George Hall 

Imogen Cooper

Queen Elizabeth Hall, London
  
  

Imogen Cooper
'Cooper's exposition of the music's split personality was masterly' Photograph: PR

Of the 11 soloists in the 2006/7 South Bank International Piano Series, Imogen Cooper is the only one to programme a work by a living composer. She opened her second half with a piece she premiered 10 years ago, Thomas Adès's Traced Overhead, in which the composer suggests we "imagine a recording device sent up into space, then making a transcription of the data it brought back, in the form of sounds heard above our heads".

The result is a characteristically vivid and virtuosic upwardly mobile excursion, full of sweeping arabesques and flamboyant darts to the top of the keyboard.
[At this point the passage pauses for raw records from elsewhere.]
(** The client drives libcurl safely.  In every state that is reached with
    libcurl giving each transfer one socket at a time, whatever it does next runs
    without a failed assertion: a new socket gets a channel, assigned to it and
    reading; the channel writes exactly when libcurl last asked for it; a removed
    socket takes its channel away; and so a request has a channel exactly while
    its transfer has a socket, and can be destroyed when it has not. *)
Theorem curl_safe s m :
  reachable s m ->
  (forall e, allowed s m e -> exists s' a, step s m e = Ok (s', a) /\ obeys s' e) /\
  (forall c r, requests s !! c = Some r -> m !! c = socket_of r) /\
  (forall c, is_Some (m !! c) -> is_Some (requests s !! c)).
Proof.
  intros R. pose proof (curl_reachable_inv s m R) as I. pose proof I as [S _]. split_and!.
  - intros e Al. destruct (curl_step_ok s m e I Al) as (s' & a & E & _ & O). by exists s', a.
  - intros c r Hr. by rewrite S, Hr.
  - intros c. rewrite S. destruct (requests s !! c); [done|]. by intros [].
Qed.

Definition sample : t := mk {[1 := mk_request (Some (mk_channel 1 8 true true)) false false false]} 2 0 0.
Lemma curl_safe_witness :
  reachable sample {[1 := (8, Some 1)]} /\
  (exists s' a, step sample {[1 := (8, Some 1)]} (Socket 1 8 CURL_POLL_REMOVE) = Ok (s', a) /\ obeys s' (Socket 1 8 CURL_POLL_REMOVE)).
Proof.
  assert (R : reachable sample {[1 := (8, Some 1)]}).
  { apply (reach_step (getUrl new 1) ∅ (Socket 1 8 CURL_POLL_INOUT) sample
             [Enable 1 true false; AssignSocket 8 (Some 1); Enable 1 true true]).
    - apply (reach_step new ∅ (GetUrl 1) (getUrl new 1) []); [constructor|by apply allow_get|reflexivity].
    - apply allow_open; [by eexists|reflexivity|unfold CURL_POLL_INOUT; lia].
    - reflexivity. }
  split; [exact R|]. destruct (curl_safe _ _ R) as [H _]. apply H. eapply allow_socket; [by eexists|reflexivity|unfold CURL_POLL_REMOVE; lia].
Defined.

(** A transfer to which libcurl gives a second socket, as it does when it tries
    two addresses at once. *)
Example second_socket_asserts : socketCallback sample 1 9 CURL_POLL_OUT None = Err AssertFailed.
Proof. reflexivity. Qed.

End Curl.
Cooper had it comprehensively under her fingers, with enough technique spare to make sense of its quick-change artist's shifts of identity.

Both in scope and sheer length, this was an exceptionally challenging programme. Cooper's opener was one of Haydn's last sonatas, No 60 in C major in the most recent catalogue, written in England and dedicated to the London-based pianist Therese Jansen. Instead of using this piece as a superior warm-up exercise, Cooper provided a performance fully alert to its inherent drama, offering a wide range of dynamic and a striking sense of the character of its musical ideas.

There was the odd moment here, and in the performance of Schumann's Kreisleriana that followed, when her idiosyncratic pedalling added a cloudy harmonic background to the written notes; yet ultimately this seemed a minor mannerism compared to her careful highlighting of the important lines in Schumann's densely textured work, much of it written in the potentially muddy middle part of the keyboard. Once again Cooper's exposition of the music's split personality was masterly. But her finest performance was of Schubert's substantial A minor Sonata D845, whose grand structure she set out with an absolute certainty of vision and whose most delicate moments drew from her playing of almost inexpressible tonal beauty.